Sul palcoscenico Paolo Ruffini invita alcuni ragazzi con la sindrome di Down, a cui rivolge alcune domande per superare l’imbarazzo iniziale, e si crea un vero e proprio siparietto; un voler “far diventare” una risorsa chi pensa di non poter superare alcuni limiti è un valore aggiunto nello scenario televisivo, sia a teatro che al cinema, difatti lui ha scelto come protagonisti per il docufilm “Up e Down” cinque ragazzi con la sindrome di Down ed uno autistico,una storia di una compagnia teatrale che vuole compiere un’impresa normale, cioè realizzare uno spettacolo e portarlo in tournée nei prestigiosi teatri.

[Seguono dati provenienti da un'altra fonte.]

(* ===== verification/Replay.v ===== *)
(** * The circuit replays the node

    A node runs a block over its database and records in a witness every value it reads; the
    circuit runs it over the witness ([ZkStorage]).  This file relates the two runs.  A native
    build does more than the circuit: it also keeps accessory state.  [mirrors] relates a
    program of a native build to that of the circuit; [replay_run] says that a native run that
    returns is replayed by the circuit from the values it recorded. *)

From S2P Require Import Prelude DaTypes CacheLog StateMonad WorkingSet ZkStorage.
From S2P Require Import ShortProof ShortHeaderProofProvider Program.

(** A storage that records what it reads. *)
Class Recording (S : Type) `{Storage S} `{Borsh (option bytes)} := {
  recorded_get s key w v w' :
    storage_get s key w = Some (v, w') → w' = Witness.add_hint v w ∧ typed v = true;
  recorded_get_offchain s key w v w' :
    storage_get_offchain s key w = Some (v, w') → w' = Witness.add_hint v w ∧ typed v = true
}.

(** ** Programs of a native build and of the circuit *)

(** The same requests in the same order, but for the accessory state; short header proofs are
    asked for at one L2 height, and anything but a verified proof ends the native program.
    The results are related.  Only native runs that return are of interest. *)
Inductive mirrors {E A B} (height : Z) (R : A -> B -> Prop) : Prog E A -> Prog E B -> Prop :=
| mirrors_ret a b : R a b → mirrors height R (PDone (Ret a)) (PDone (Ret b))
| mirrors_fail o q : (∀ a, o ≠ Ret a) → mirrors height R (PDone o) q
| mirrors_read a key k k' :
    a ≠ AccessoryArea → (∀ v, mirrors height R (k v) (k' v)) → mirrors height R (PRead a key k) (PRead a key k')
| mirrors_read_cached key k k' :
    (∀ v, mirrors height R (k v) (k' v)) → mirrors height R (PReadCached key k) (PReadCached key k')
| mirrors_write a key v p q :
    a ≠ AccessoryArea → mirrors height R p q → mirrors height R (PWrite a key v p) (PWrite a key v q)
| mirrors_shp q k k' :
    q_l2_height q = height → mirrors height R (k (inl true)) (k' (inl true)) →
    (∀ r, r ≠ inl true → ∃ e, k r = PDone (Err e)) → mirrors height R (PShp q k) (PShp q k')
| mirrors_accessory_read key k q :
    (∀ v, mirrors height R (k v) q) → mirrors height R (PRead AccessoryArea key k) q
| mirrors_accessory_write key v p q :
    mirrors height R p q → mirrors height R (PWrite AccessoryArea key v p) q
| mirrors_circuit_accessory_write key v p q :
    mirrors height R p q → mirrors height R p (PWrite AccessoryArea key v q).

Section mirrors.
Context (height : Z).

Lemma mirrors_pure {E A} (o : outcome E A) : mirrors height eq (pure o) (pure o).
Proof. destruct o; [by apply mirrors_ret|by apply mirrors_fail..]. Qed.

Lemma mirrors_bind {E A B C D} (R : A -> B -> Prop) (R' : C -> D -> Prop) (p : Prog E A) q k k' :
  mirrors height R p q → (∀ a b, R a b → mirrors height R' (k a) (k' b)) → mirrors height R' (p ≫= k) (q ≫= k').
Proof.
  intros Hp Hk. induction Hp as [a b Hab|o q Ho|a key k1 k2 Ha _ IH|key k1 k2 _ IH|a key v p q Ha _ IH
    |q k1 k2 Hq _ IH Hbad|key k1 q _ IH|key v p q _ IH|key v p q _ IH]; simpl.
  - by apply Hk.
  - destruct o; [by destruct (Ho a)|by apply mirrors_fail..].
  - by apply mirrors_read.
  - by apply mirrors_read_cached.
  - by apply mirrors_write.
  - apply mirrors_shp; [done|done|]. intros r Hr. destruct (Hbad r Hr) as [e ->]. by exists e.
  - by apply mirrors_accessory_read.
  - by apply mirrors_accessory_write.
  - by apply mirrors_circuit_accessory_write.
Qed.

(** The same program is run after two that agree. *)
Lemma mirrors_bind_eq {E A C D} (R' : C -> D -> Prop) (p q : Prog E A) k k' :
  mirrors height eq p q → (∀ a, mirrors height R' (k a) (k' a)) → mirrors height R' (p ≫= k) (q ≫= k').
Proof. intros Hp Hk. eapply mirrors_bind; [exact Hp|]. by intros a ? <-. Qed.

Lemma mirrors_map_err {E E' A B} (h : E -> E') (R : A -> B -> Prop) (p : Prog E A) q :
  mirrors height R p q → mirrors height R (prog_map_err h p) (prog_map_err h q).
Proof.
  induction 1 as [a b Hab|o q Ho|a key k1 k2 Ha _ IH|key k1 k2 _ IH|a key v p q Ha _ IH
    |q k1 k2 Hq _ IH Hbad|key k1 q _ IH|key v p q _ IH|key v p q _ IH]; simpl.
  - by apply mirrors_ret.
  - destruct o; [by destruct (Ho a)|by apply mirrors_fail..].
  - by apply mirrors_read.
  - by apply mirrors_read_cached.
  - by apply mirrors_write.
  - apply mirrors_shp; [done|done|]. intros r Hr. destruct (Hbad r Hr) as [e ->]. by exists (h e).
  - by apply mirrors_accessory_read.
  - by apply mirrors_accessory_write.
  - by apply mirrors_circuit_accessory_write.
Qed.

Lemma mirrors_fold {E A S S'} (R : S -> S' -> Prop) (f : S -> A -> Prog E S) (g : S' -> A -> Prog E S') l s s' :
  R s s' → (∀ s s' x, R s s' → mirrors height R (f s x) (g s' x)) →
  mirrors height R (prog_fold f s l) (prog_fold g s' l).
Proof.
  intros Hs Hf. revert s s' Hs. induction l as [|x l IH]; intros s s' Hs; cbn [prog_fold]; [by apply mirrors_ret|].
  eapply mirrors_bind; [by apply Hf|]. done.
Qed.

(** A program that keeps accessory state only is not seen by the circuit. *)
Lemma mirrors_accessory {E} (p : Prog E unit) : only_area AccessoryArea p → mirrors height eq p (mret tt).
Proof.
  induction p as [[[]| |]|a key k IH|key k IH|a key v k IH|q k IH]; simpl.
  - intros _. by apply mirrors_ret.
  - intros _. by apply mirrors_fail.
  - intros _. by apply mirrors_fail.
  - intros [-> Hk]. apply mirrors_accessory_read. auto.
  - done.
  - intros [-> Hk]. apply mirrors_accessory_write. auto.
  - done.
Qed.
End mirrors.

(** ** Replaying a run *)

Section replay_run.
Context {S P : Type} `{Recording S} `{!BorshRoundTrip (option bytes)} `{Jmt} `{Borsh StorageRootHash}.
Context `{Borsh P} `{VerifiableShortHeaderProof P} (ledger_db : bytes -> option bytes).

(** The circuit's side of a delta of the node, with the hints that are left to it. *)
Definition zk_delta (d : StateDelta.t S) (hints : list bytes) : StateDelta.t ZkStorage :=
  StateDelta.mk mkZkStorage (StateDelta.cache_log d) (StateDelta.uncommitted_writes d)
    (StateDelta.ordered_storage_reads d) (Witness.mk hints) (StateDelta.version d).
Definition zk_offchain (d : OffchainDelta.t S) (hints : list bytes) : OffchainDelta.t ZkStorage :=
  OffchainDelta.mk mkZkStorage (OffchainDelta.cache_log d) (OffchainDelta.uncommitted_writes d)
    (Witness.mk hints) (OffchainDelta.version d).
Definition zk_ws (n : WorkingSet.t S) (hints offchain : list bytes) (acc : AccessoryDelta.t ZkStorage) :
    WorkingSet.t ZkStorage :=
  WorkingSet.mk (zk_delta (WorkingSet.delta n) hints) acc (zk_offchain (WorkingSet.offchain_delta n) offchain)
    None None None.

Definition state_hints (n : WorkingSet.t S) : list bytes := Witness.hints (StateDelta.witness (WorkingSet.delta n)).
Definition offchain_hints (n : WorkingSet.t S) : list bytes :=
  Witness.hints (OffchainDelta.witness (WorkingSet.offchain_delta n)).

(** Not an archival view. *)
Definition current (n : WorkingSet.t S) : Prop :=
  WorkingSet.archival_working_set n = None ∧ WorkingSet.archival_offchain_working_set n = None.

Il teatro è social? Per Paolo Ruffini fare teatro è un motivo in più per avvicinarsi alla gente, essere sociali piuttosto che social, e tratteggia in modo efficace la figura di chi rappresenta dei soggetti davanti al pubblico.
“Bisogna tornare ad essere sociali”spiega Ruffini, solo così si può intravedere un po’ di umanità, e toccare con mano la gente, le pulsioni, i sentimenti, l’odio e l’amore, la rabbia e la passione; inoltre il suo monologo social “Ai miei tempi”riesce ad aggiudicarsi il beneplacito della platea, un binocolo che va oltre il tempo, e che ci fa tornare indietro nostalgicamente e anche consapevolmente, dove il concetto di tempo continua a raccontarci le storie, il presente e il tempo passato: dalle laute chiacchiere al bar ai pranzi di famiglia, dalla conversazione tra amici al mondo dei sogni, il sogno che ristora e che attribuisce un pensiero felice alla nostra esistenza, che può essere” Up e down”, la definizione che Paolo Ruffini riprende spesso per far comprendere che la vita è fatta di alti e bassi, oltre al fatto che la normalità sta sempre nel mezzo o meglio non esiste se non nell’immaginario collettivo, quindi l’interrogativo comune deve e dovrebbe essere “Diversi da chi?”. Non si è diversi o migliori di nessuno,si è solo umani, in generale l’umanità determina la socialità e la socializzazione con altri esseri umani, un po’ come ha fatto Ruffini durante il suo show, e su suo invito alcune coppie ( una coppia di giovani sposi, e altre due con tanti anni di matrimonio) sono salite sul palco e hanno giocato con Paolo e Diana, per tutto il tempo il pubblico ha sorriso e apprezzato la rappresentazione di storie comuni, tra battute e tanta convivialità.
A fine spettacolo Paolo Ruffini ha salutato tutti con un altro monologo, prendendo spunto dai film suggeriti dal pubblico, in verità si è servito di quei capolavori per concludere dicendo “La vita è bella”.